Friday, January 9, 2009

Thank you!!

Becca here. I'm going to leave most of the blogging to John, since he's doing such a fantastic job. I just wanted to drop by and say a huge thank you to everyone from the bottom of my heart.

I have been overwhelmed, amazed, and honored by all the love, support, encouragement, and help my family and friends have showered upon me. I tried to think of everything I'm thankful for. There's a lot, so I'm sure I've forgotten something...but here goes.

*******
E-mails, phone calls, cards, notes, and letters

Visits...coffee at Blue Moon, lunch at Noon Hill, drinks at Zebra's. A crazy drive from Rochester in a blizzard for a 6 hour visit. A dinner party at our house that went on, keeping our kids and my mom very well fed and entertained, despite the fact that we couldn't make it.

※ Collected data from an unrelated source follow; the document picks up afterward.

(** The fields of [Server] a request reads. *)
Record Server (Ctx AE : Type) := {
  srv_opts : ServerOptions;
  authenticators : list (@Authenticator Ctx AE);
  nodeAuthorizer : option ClusterNodeAuthorizer;
}.
Arguments srv_opts {Ctx AE} _.
Arguments authenticators {Ctx AE} _.
Arguments nodeAuthorizer {Ctx AE} _.

(** [New]; [client] is the result of building the Kubernetes client,
    [trustDomain] what the TLS provider says, and [NewKubeJWTAuthenticator] makes
    an authenticator for a mesh's trust domain and a cluster. *)
Definition NewServer {Ctx AE E} (client : result E KClient)
    (clientCert : @Authenticator Ctx AE)
    (NewKubeJWTAuthenticator : string → string → @Authenticator Ctx AE)
    (trustDomain : string) (o : ServerOptions) : result E (Server Ctx AE) :=
  c ← client;
  mret {| srv_opts := o;
          authenticators :=
            newAuthenticators clientCert (NewKubeJWTAuthenticator trustDomain (ClusterID o)) o;
          nodeAuthorizer := newNodeAuthorizer c o |}.

(* ------------------------------------------------------------------ *)
(** ** Issued chains *)

Inductive ExtKeyUsage := ExtKeyUsageServerAuth | ExtKeyUsageClientAuth.

(** [x509.VerifyOptions]. *)
Record VerifyOptions (Cert : Type) := {
  vo_Intermediates : CertPool Cert;
  vo_Roots : option (CertPool Cert);
  vo_KeyUsages : list ExtKeyUsage;
}.
Arguments vo_Intermediates {Cert} _.
Arguments vo_Roots {Cert} _.
Arguments vo_KeyUsages {Cert} _.

(** [pki.PEMBundle]. *)
Record PEMBundle := { ChainPEM : string; CAPEM : string }.
(** Reconcile a list of requests; [true] if no reconcile reported an error. *)
Fixpoint reconcile_all (pem : string) (reqs : list Request) : go W bool :=
  match reqs with
  | [] => mret true
  | req :: reqs' =>
      '(_, err) ← Reconcile pem req;
      ok ← reconcile_all pem reqs';
      mret (match err with None => ok | Some _ => false end)
  end.

Lemma managed_cached w w' n : cached w' = cached w → managed w' n ↔ managed w n.
Proof. unfold managed. by intros ->. Qed.

#[local] Instance managed_dec w n : Decision (managed w n).
Proof.
  destruct (cached w !! n) as [ns|] eqn:Hns.
  - destruct (decide (namespace_matches ns = true ∧ ns_Phase ns ≠ NamespaceTerminating)) as [Hd|Hd].
    + left. by exists ns.
    + right. intros (ns' & Hns' & ?). simplify_eq. naive_solver.
  - right. intros (ns & ? & _). congruence.
Defined.

(** The effect of one reconcile with a bundle, object by object. *)
Lemma reconciled_effect pem n w res w' :
  pem ≠ "" → reconciled pem n w res w' →
  (managed w n → ∃ cm, stored w' !! root_key n = Some cm ∧ synced pem cm) ∧
  (∀ key cm, stored w !! key = Some cm → synced pem cm → stored w' !! key = Some cm) ∧
  (∀ key, (managed w n → key ≠ root_key n) → stored w' !! key = stored w !! key).
Proof.
  intros Hpem (Hun & _ & Hman). destruct (decide (managed w n)) as [Hm|Hm].
  - destruct (Hman Hm Hpem) as (_ & cm & Hst & Hcm & Hold). rewrite Hst. split_and!.
    + intros _. exists cm. by rewrite lookup_insert_eq.
    + intros key cm0 H0 Hs0. destruct (decide (key = root_key n)) as [->|Hne].
      * rewrite lookup_insert_eq. f_equal. by apply Hold.
      * by rewrite lookup_insert_ne.
    + intros key Hkey. apply lookup_insert_ne. intros <-. by apply Hkey.
  - destruct (Hun Hm) as [_ ->]. split_and!; done.
Qed.

(** After reconciling, each request's namespace is as it should be, and no other
    object has changed. *)
Lemma reconcile_all_spec pem reqs w w' :
  pem ≠ "" → reconcile_all pem reqs w = (Ret true, w') →
  (∀ n, n ∈ req_Namespace <$> reqs → managed w n →
        ∃ cm, stored w' !! root_key n = Some cm ∧ synced pem cm) ∧
  (∀ key cm, stored w !! key = Some cm → synced pem cm → stored w' !! key = Some cm) ∧
  (∀ key, (∀ n, managed w n → key ≠ root_key n) → stored w' !! key = stored w !! key).
Proof.
  intros Hpem. revert w. induction reqs as [|req reqs IH]; intros w Hr.
  { injection Hr as <-. split_and!; try done. intros n Hn. by apply elem_of_nil in Hn. }
  cbn [reconcile_all] in Hr.
  destruct (Reconcile_spec pem req w) as (res & err & w1 & H1 & Hc1 & Hp).
  go_inv Hr as [res' err'] w1' H1'. rewrite H1 in H1'. injection H1' as <- <- <-.
  go_inv Hr as ok w2 Hrest. destruct err; [done|]. injection Hr as -> ->.
  destruct (reconciled_effect _ _ _ _ _ Hpem (Hp eq_refl)) as (Hn1 & Hk1 & Ho1).
  destruct (IH _ Hrest) as (Hn2 & Hk2 & Ho2).
  split_and!.
  - intros n [->|Hin]%elem_of_cons Hm.
    + destruct (Hn1 Hm) as (cm & ? & ?). eauto.
    + apply Hn2; [done|]. by apply (managed_cached w w1).
  - eauto.
  - intros key Hkey. rewrite Ho2, Ho1; [done|by apply Hkey|].
    intros n Hm. apply Hkey. by apply (managed_cached w w1).
Qed.

(* ------------------------------------------------------------------ *)
(** ** Theorems *)

(** C14: [Reconcile] always returns, never on a nil map, and unless it reports an
    error of the API: a namespace that is gone, terminating or not selected is
    left alone; before the first bundle is known the request is tried again
    after 100 ms with nothing written; otherwise exactly one object can have
    changed, the namespace's root ConfigMap, whose data is now exactly the
    bundle and whose label is set, with its other labels kept, and which is
    untouched if it was right already. *)
Theorem Reconcile_correct pem req w :
  ∃ res err w', Reconcile pem req w = (Ret (res, err), w') ∧
    (err = None → reconciled pem (req_Namespace req) w res w').
Proof. destruct (Reconcile_spec pem req w) as (res & err & w' & ? & _ & ?). eauto. Qed.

Kid watching, wrangling, and feeding -- of both the pre-planned and last-minute/panicked/emergency variety

Books! Cook books, book books, and magazines to keep me entertained, distracted, and inspired. Journals to help me remember.

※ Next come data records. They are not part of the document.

(** The istiod certificate is named after its revisions: one name for each
    revision, in order, with no revision standing for the default one; distinct
    revisions have distinct names, and the common name, which is always the
    default revision's, is among them exactly when the default revision is. *)
Theorem revision_names namespace revisions :
  let '(commonName, dnsNames) := makeDNSNamesFromRevisions namespace revisions in
  commonName = revisionDNSName namespace "default" ∧
  length dnsNames = Nat.max 1 (length revisions) ∧
  (∀ r, revisionDNSName namespace r ∈ dnsNames ↔ r ∈ revisions ∨ revisions = [] ∧ r = "default") ∧
  (NoDup revisions → NoDup dnsNames) ∧
  (commonName ∈ dnsNames ↔ "default" ∈ revisions ∨ revisions = []).
Proof.
  unfold makeDNSNamesFromRevisions.
  assert (Inj (=) (=) (revisionDNSName namespace)) by (intros ??; apply revisionDNSName_inj).
  change ("istiod." +:+ namespace +:+ ".svc") with (revisionDNSName namespace "default").
  destruct revisions as [|r0 rs]; cbn [length Nat.eqb].
  - split_and!; [done|done| | |].
    + intros r. cbn. rewrite list_elem_of_singleton, elem_of_nil. split; [|naive_solver].
      intros ?%(inj (revisionDNSName namespace)). auto.
    + intros _. apply NoDup_singleton.
    + cbn. rewrite list_elem_of_singleton, elem_of_nil. naive_solver.
  - assert (∀ r, revisionDNSName namespace r ∈ revisionDNSName namespace <$> r0 :: rs ↔
                 r ∈ r0 :: rs) as Hin.
    { intros r. apply list_elem_of_fmap_inj; apply _. }
    split_and!; [done|by rewrite length_fmap| | |].
    + intros r. rewrite Hin. naive_solver.
    + intros Hn. by apply NoDup_fmap_2.
    + rewrite Hin. naive_solver.
Qed.

(** C28: [Reconcile] always returns; without an issuer it does nothing, and with
    one, unless the API reports an error, exactly the requested Certificate has
    changed: its specification is the desired one, for the current issuer, with
    its annotations kept, or the configured ones if it is new. *)
Theorem ReconcileCert_correct {W E} `{CertClientSpec W E} p req (w : W) :
  ∃ err w', ReconcileCert p req w = (Ret (noRequeue, err), w') ∧
    match issuerRef p with
    | None => err = None ∧ w' = w
    | Some ref =>
        err = None →
        ∃ c, certs w' = <[req_Name req := c]> (certs w) ∧
          cert_Spec c = desiredSpec p (req_Namespace req) ref ∧
          match certs w !! req_Name req with
          | Some c0 => cert_Annotations c = cert_Annotations c0
          | None => cert_Annotations c = istiod_AdditionalAnnotations (dicp_opts p) ∧
                    cert_Namespace c = req_Namespace req
          end
    end.
Proof. apply ReconcileCert_spec. Qed.

(** The provisioner follows the notifications: its issuer is the one of the
    last notification, where a notification without an issuer means the initial
    one if there is one, and the initial issuer before the first. *)
Theorem provisioner_follows_notifications o td initial ns :
  issuerRef (StartProvisioner ns (NewProvisioner o td initial)) =
    default initial (notified_issuer initial <$> last ns).
Proof.
  unfold StartProvisioner. cbn [initialIssuerRef NewProvisioner].
  pose proof (foldl_handleNewIssuer ns) as Hf. cbn in Hf.
  destruct initial as [i|]; [set (p0 := handleNewIssuer _ _)|set (p0 := NewProvisioner _ _ _)];
    by destruct (Hf p0) as (_ & _ & ->).
Qed.

(** C37: going back to the initial issuer triggers nothing: whatever happened
    before, when the provisioner has an initial issuer and has reconciled the
    Certificate for another one, the notification that the configuration is gone
    switches its issuer back but sends no request to reconcile, so the
    Certificate keeps naming an issuer that is no longer the provisioner's. *)
Theorem revert_triggers_nothing {W E} `{CertClientSpec W E} o td i other ns (w w' : W) :
  let p := StartProvisioner (ns ++ [Some other]) (NewProvisioner o td (Some i)) in
  let p' := StartProvisioner (ns ++ [Some other; None]) (NewProvisioner o td (Some i)) in
  other ≠ i →
  ReconcileCert p (certRequest o) w = (Ret (noRequeue, None), w') →
  issuerRef p' = Some i ∧ triggered p' = triggered p ∧
  ∃ c, certs w' !! CertificateName o = Some c ∧ spec_IssuerRef (cert_Spec c) = other ∧
       cert_Spec c ≠ desiredSpec p' (CertificateNamespace o) i.
Proof.
  intros p p' Hne Hr.
  assert (p' = handleNewIssuer None p) as Hp'.
  { unfold p', p, StartProvisioner. rewrite !foldl_app. done. }
  assert (initialIssuerRef p = Some i ∧ issuerRef p = Some other) as [Hinit Hiss].
  { unfold p, StartProvisioner. cbn [initialIssuerRef NewProvisioner].
    set (p0 := handleNewIssuer (Some i) _).
    pose proof (foldl_handleNewIssuer (ns ++ [Some other]) p0) as (-> & _ & ->).
    by rewrite last_snoc. }
  destruct (ReconcileCert_spec p (certRequest o) w) as (err & w1 & Hr' & Hpost).
  rewrite Hr in Hr'. injection Hr' as <- <-. rewrite Hiss in Hpost.
  destruct (Hpost eq_refl) as (c & Hc & Hs & _).
  assert (∀ q n r, spec_IssuerRef (desiredSpec q n r) = r) as Hspec.
  { intros. unfold desiredSpec. by case_match. }
  rewrite Hp'. unfold handleNewIssuer. rewrite Hinit. cbn [issuerRef triggered].
  split_and!; [done..|]. exists c. cbn [certRequest req_Name] in Hc. rewrite Hc, lookup_insert_eq.
  split_and!; [done|by rewrite Hs, Hspec|].
  intros He. apply (f_equal spec_IssuerRef) in He. rewrite Hs, !Hspec in He. done.
Qed.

Food! Healthy treats, sinful sweets, and everything in between. Care packages...lasagna in the ER...chocolate in the hospital room...pots of soup and stew and pasta (and all this before the official 'culinary coordination,' which is about to begin...)

Support, help, and an amazing amount of flexibility from my work colleagues, both near and far

Gorgeous flowers

Dropping all plans to meet me at the hospital...or drive me to the hospital...at a moment's notice

Advice, wisdom, inspiration, humor, and unwavering support from the way-too-many breast cancer survivors I know

My amazing team of doctors and nurses. My amazing team of doctor friends who help translate my pathology reports, make sure I'm being well cared-for, and talk me in from the ledge.

A million 'last hurrah' parties the week before chemo started

Support for John and the kids, for whom I really think this will be tougher than it will be for me

*******

My primary care doc said this is my mountain. I didn't ask to have to climb it, but there it is. I have to climb it, and I will. It will be a tough climb, but I'll make it.

It's as if I'm standing here with all of Mt. Everest before me. I've only taken the first few steps. But I'm not alone -- all of you are there -- you've flown to Nepal with me, and have set up the most awesome base camp, with goodies and fun things to do and lots of cool flags flying. And I have a feeling I'll have more than a few sherpas helping carry my bags to the summit.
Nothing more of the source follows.